[DATA EXTRACT — start]

(** C28: allocating a block in a task.  With a free block the first one is handed out:
    the pool keeps track of it, and the kernel does not change.  Without one the caller
    is suspended at the front of the list of waiting tasks with its delay set, and the
    highest READY task runs. *)
Theorem AllocBlockMemGather_correct k L I dl g w mem gm x free used l msec t td :
  kernel_ok k L I dl -> g !! gm = Some x -> pool_ok x w gm free used -> L !! PendList CGather gm = Some l ->
  task_context k t td mem ->
  wp (AllocBlockMemGather mem (Some gm) msec)
    (allocated k L I dl g w gm free used l t td (CalculteTickFromTimeMs (u32 msec))) (mkGmState k g w).
Proof.
  intros Hko Eg Hp HL Hctx. pose proof (tc_nest _ _ _ _ Hctx). destruct (CalculteTickFromTimeMs_int32 (u32 msec)) as [Hb Hs].
  unfold AllocBlockMemGather. wp_steps. eapply wp_null_check; [done|]. wp_steps. apply wp_gm_do, wp_GetKTaskDescriptor; [lia|].
  rewrite (tc_current _ _ _ _ Hctx). wp_steps. apply wp_gm_do, wp_CriticalAreaLock; [lia|]. rewrite Hs.
  eapply wp_alloc_loop; [done..|lia].
Qed.

(** When a task that waited runs again: with a status other than EOK it gets nothing;
    else it allocates again, with the rest of its time. *)
Theorem AllocBlockMemGather_resume_correct k L I dl g w mem gm x free used l wait_time before t td :
  kernel_ok k L I dl -> g !! gm = Some x -> pool_ok x w gm free used -> L !! PendList CGather gm = Some l ->
  task_context k t td mem -> 0 <= wait_time ->
  wp (AllocBlockMemGather_resume mem gm t wait_time before) (fun r s' =>
    if EOK =? exstatus td then allocated k L I dl g w gm free used l t td (time_left wait_time before (heartbeat_ticks k)) r s'
    else r = GmReturns None /\ s' = mkGmState k g w) (mkGmState k g w).
Proof.
  intros Hko Eg Hp HL Hctx Hw. pose proof (tc_nest _ _ _ _ Hctx).
  unfold AllocBlockMemGather_resume. wp_steps. apply wp_gm_do. eapply wp_task_get; [apply Hctx|].
  destruct (EOK =? exstatus td); cbn [negb]; wp_steps; [|done]. apply wp_gm_do. unfold CurrentTicksGain. wp_steps.
  apply wp_gm_do, wp_CriticalAreaLock; [lia|]. eapply wp_alloc_loop; [done..|].
  unfold time_left. destruct (0 <? wait_time); [|done]. cbn zeta. case_match eqn:E; [done|]. lia.
Qed.

Lemma wp_wake_first_waiting k L I dl gm status t td l (Q : unit -> kstate -> Prop) :
  kernel_ok k L I dl -> L !! PendList CGather gm = Some (SchedLink t :: l) -> tasks k !! t = Some td ->
  0 <= KTaskOsAssignLockNest k < 2 ^ 15 - 2 ->
  (forall k' L', let td' := as_stat KTASK_READY (set_exstatus status td) in
     kernel_ok k' L' I (unset td dl) -> quiet k k' -> tasks k' = <[t := td']> (tasks k) ->
     L' !! PendList CGather gm = Some l -> other_lists_kept (PendList CGather gm) L L' -> Q tt k') ->
  wp (wake_first_waiting gm status) Q k.
Proof.
  intros Hko HL Et Hn HQ. pose proof (so_rep _ _ (ko_sched _ _ _ _ Hko)) as HR.
  unfold wake_first_waiting. wp_steps. apply wp_klinks. pose proof (rep_first _ _ _ _ HR HL) as Hf.
  apply wp_get_next; [by eapply alloc_nxt|]. rewrite Hf, set_links_id. cbn [List.hd]. wp_steps. cbn [mbind option_bind sched_entry].
  wp_steps. eapply wp_task_set; [exact Et|]. wp_steps. set (k1 := set_tasks _ k).
  assert (kernel_ok k1 L I dl) as Hko1 by (by apply (kernel_ok_update k L I dl t td)).
  eapply wp_mono; [eapply (wp_wake_listed k1 L I dl t (set_exstatus status td) (PendList CGather gm) l (fun _ => Q tt));
    [done|done|exact HL|apply lookup_insert_eq|done|]|].
  - intros k2 L2 Hko2 Hq Ets HL2 Hoth. apply (HQ k2 L2); [done| | |done|done].
    + eapply quiet_trans; [|exact Hq]. done.
    + rewrite Ets. apply insert_insert_eq.
  - intros id k2 Hk2. wp_steps. eapply wp_mono; [exact Hk2|]. intros r k3 Hk3. by wp_steps.
Qed.

(** C29: releasing a block that is handed out puts it in front of the free blocks.  When
    tasks wait, the one that came last can run, with the status EOK, and in a task the
    highest READY task runs. *)
Theorem FreeBlockMemGather_correct k L I dl g w gm x b free used l c :
  kernel_ok k L I dl -> g !! gm = Some x -> pool_ok x w gm free (b :: used) -> L !! PendList CGather gm = Some l ->
  os_running_task k = Some c -> KTaskOsAssignLockNest k = 0 ->
  wp (FreeBlockMemGather (Some (b + SIZEOF_PTR))) (fun _ s' =>
    exists x', gathers s' = <[gm := x']> g /\ pool_ok x' (words s') gm (b :: free) used /\
      (forall a, a <> b -> words s' !! a = w !! a) /\
      match l with
      | [] => gm_kernel s' = k
      | y :: l' => exists t L' dl', y = SchedLink t /\ kernel_ok (gm_kernel s') L' I dl' /\
          L' !! PendList CGather gm = Some l' /\ other_lists_kept (PendList CGather gm) L L' /\
          (exists td, tasks (gm_kernel s') !! t = Some td /\ exstatus td = EOK /\ (stat_of td = KTASK_READY \/ stat_of td = KTASK_RUNNING)) /\
          (isr_count k = 0 -> runs_highest (gm_kernel s')) /\ visible (gm_kernel s') = visible k
      end) (mkGmState k g w).
Proof.
  intros Hko Eg Hp HL Hc Hn. destruct (pool_range _ _ _ _ _ b Hp) as (start & _ & H0 & Hmax); [set_solver|].
  unfold SIZEOF_PTR in Hmax. pose proof (po_size _ _ _ _ _ Hp) as [Hsize _].
  pose proof (pool_free_bound _ _ _ _ _ Hp) as Hlen. pose proof (po_number _ _ _ _ _ Hp) as Hnum. rewrite length_app in Hlen. cbn [length] in Hlen.
  pose proof (po_used _ _ _ _ _ Hp b ltac:(set_solver)) as Eb.
  unfold FreeBlockMemGather. wp_steps. eapply wp_null_check; [done|].
  replace (u32 (b + SIZEOF_PTR - SIZEOF_PTR)) with b by (rewrite u32_small; unfold SIZEOF_PTR; lia).
  wp_steps. eapply wp_load_word; [exact Eb|]. cbn [as_pool]. wp_steps. apply wp_gm_do, wp_CriticalAreaLock; [lia|]. wp_steps.
  eapply wp_gm_set; [exact Eg|]. rewrite u32_small by lia. wp_steps. eapply wp_gm_get; [apply lookup_insert_eq|].
  cbn [set_block_free_number set_numbers m_block_link]. wp_steps. eapply wp_store_word; [by eexists|]. wp_steps.
  eapply wp_gm_set; [apply lookup_insert_eq|]. rewrite insert_insert_eq. wp_steps.
  apply wp_gm_do, wp_klinks. assert (kernel_ok (locked k) L I dl) as Hko1 by by eapply kernel_ok_fields.
  eapply (wp_IsDoubleLinkListEmpty _ L); [apply Hko1|exact HL|]. change (set_links _ (locked k)) with (locked k).
  pose proof (pool_give x w gm b free used Hp) as Hp'. fold (given x b).
  destruct l as [|y l].
  - rewrite bool_decide_true by done. cbn [negb]. apply wp_gm_do, wp_CriticalAreaUnLock; [cbn; lia|]. rewrite unlocked_locked.
    exists (given x b). split_and!; [done|done| |done]. intros a Ha. by apply lookup_insert_ne, not_eq_sym.
  - rewrite bool_decide_false by done. cbn [negb]. wp_steps. apply wp_gm_do.
    destruct (ko_member _ _ _ _ Hko (PendList CGather gm) _ y KTASK_SUSPEND eq_refl HL) as (t & td & -> & Et & _); [set_solver|].
    eapply (wp_wake_first_waiting (locked k) L I dl gm EOK t td l); [done|exact HL|done|cbn; lia|].
    intros k1 L1 td1 Hko2 Hq Ets HL1 Hoth. wp_steps. apply wp_gm_do.
    eapply wp_mono; [eapply (wp_unlock_switch k1 L1 I _ c t _ (interrupts k) (fun _ k' => exists L' dl', kernel_ok k' L' I dl' /\
        L' !! PendList CGather gm = Some l /\ other_lists_kept (PendList CGather gm) L L' /\
        (exists td', tasks k' !! t = Some td' /\ exstatus td' = EOK /\ (stat_of td' = KTASK_READY \/ stat_of td' = KTASK_RUNNING)) /\
        (isr_count k = 0 -> runs_highest k') /\ visible k' = visible k));
      [done| |by rewrite (quiet_nest _ _ Hq); cbn; lia|rewrite Ets; apply lookup_insert_eq|by apply stat_of_as_stat|]|].
    + change (os_running_task (core k1) = Some c). by rewrite (q_core _ _ Hq).
    + intros k2 L2 Hko3 Hvis Hr _ Hres HL2. eexists L2, _. split_and!; [done|by rewrite HL2| | | |].
      * intros z H1 H2 H3 H4. rewrite HL2 by done. by apply Hoth.
      * destruct (Hres t _ ltac:(rewrite Ets; apply lookup_insert_eq)) as (td' & Et' & E' & Hs'). exists td'. split; [done|].
        rewrite E'. split; [done|]. rewrite <- E'. destruct Hs' as [->|Hs']; [left; by apply stat_of_as_stat|done].
      * intros Hi. apply Hr. change (isr_count (core k1) = 0). by rewrite (q_core _ _ Hq).
      * rewrite Hvis. apply visible_outer, outer_core. change (unlocked (interrupts k) (core k1) = core k). rewrite (q_core _ _ Hq).
        change (core (unlocked (interrupts k) (locked k)) = core k). by rewrite unlocked_locked.
    + intros ? k2 Hk2. wp_steps. apply wp_gm_do. eapply wp_mono; [exact Hk2|]. intros [] k3 (L3 & dl3 & Hk3). cbn [gathers words gm_kernel].
      exists (given x b). split_and!; [done|done|intros a' Ha; by apply lookup_insert_ne, not_eq_sym|]. by exists t, L3, dl3.
Qed.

[DATA EXTRACT — finish]

TASK TO CARRY OUT: What do the lines above say from the one containing "wp (FreeBlockMemGather (Some" down to the one containing "wp_steps. eapply wp_load_word;"? Return them exactly, both end lines included, and only them.

WORKED SOLUTION:
  wp (FreeBlockMemGather (Some (b + SIZEOF_PTR))) (fun _ s' =>
    exists x', gathers s' = <[gm := x']> g /\ pool_ok x' (words s') gm (b :: free) used /\
      (forall a, a <> b -> words s' !! a = w !! a) /\
      match l with
      | [] => gm_kernel s' = k
      | y :: l' => exists t L' dl', y = SchedLink t /\ kernel_ok (gm_kernel s') L' I dl' /\
          L' !! PendList CGather gm = Some l' /\ other_lists_kept (PendList CGather gm) L L' /\
          (exists td, tasks (gm_kernel s') !! t = Some td /\ exstatus td = EOK /\ (stat_of td = KTASK_READY \/ stat_of td = KTASK_RUNNING)) /\
          (isr_count k = 0 -> runs_highest (gm_kernel s')) /\ visible (gm_kernel s') = visible k
      end) (mkGmState k g w).
Proof.
  intros Hko Eg Hp HL Hc Hn. destruct (pool_range _ _ _ _ _ b Hp) as (start & _ & H0 & Hmax); [set_solver|].
  unfold SIZEOF_PTR in Hmax. pose proof (po_size _ _ _ _ _ Hp) as [Hsize _].
  pose proof (pool_free_bound _ _ _ _ _ Hp) as Hlen. pose proof (po_number _ _ _ _ _ Hp) as Hnum. rewrite length_app in Hlen. cbn [length] in Hlen.
  pose proof (po_used _ _ _ _ _ Hp b ltac:(set_solver)) as Eb.
  unfold FreeBlockMemGather. wp_steps. eapply wp_null_check; [done|].
  replace (u32 (b + SIZEOF_PTR - SIZEOF_PTR)) with b by (rewrite u32_small; unfold SIZEOF_PTR; lia).
  wp_steps. eapply wp_load_word; [exact Eb|]. cbn [as_pool]. wp_steps. apply wp_gm_do, wp_CriticalAreaLock; [lia|]. wp_steps.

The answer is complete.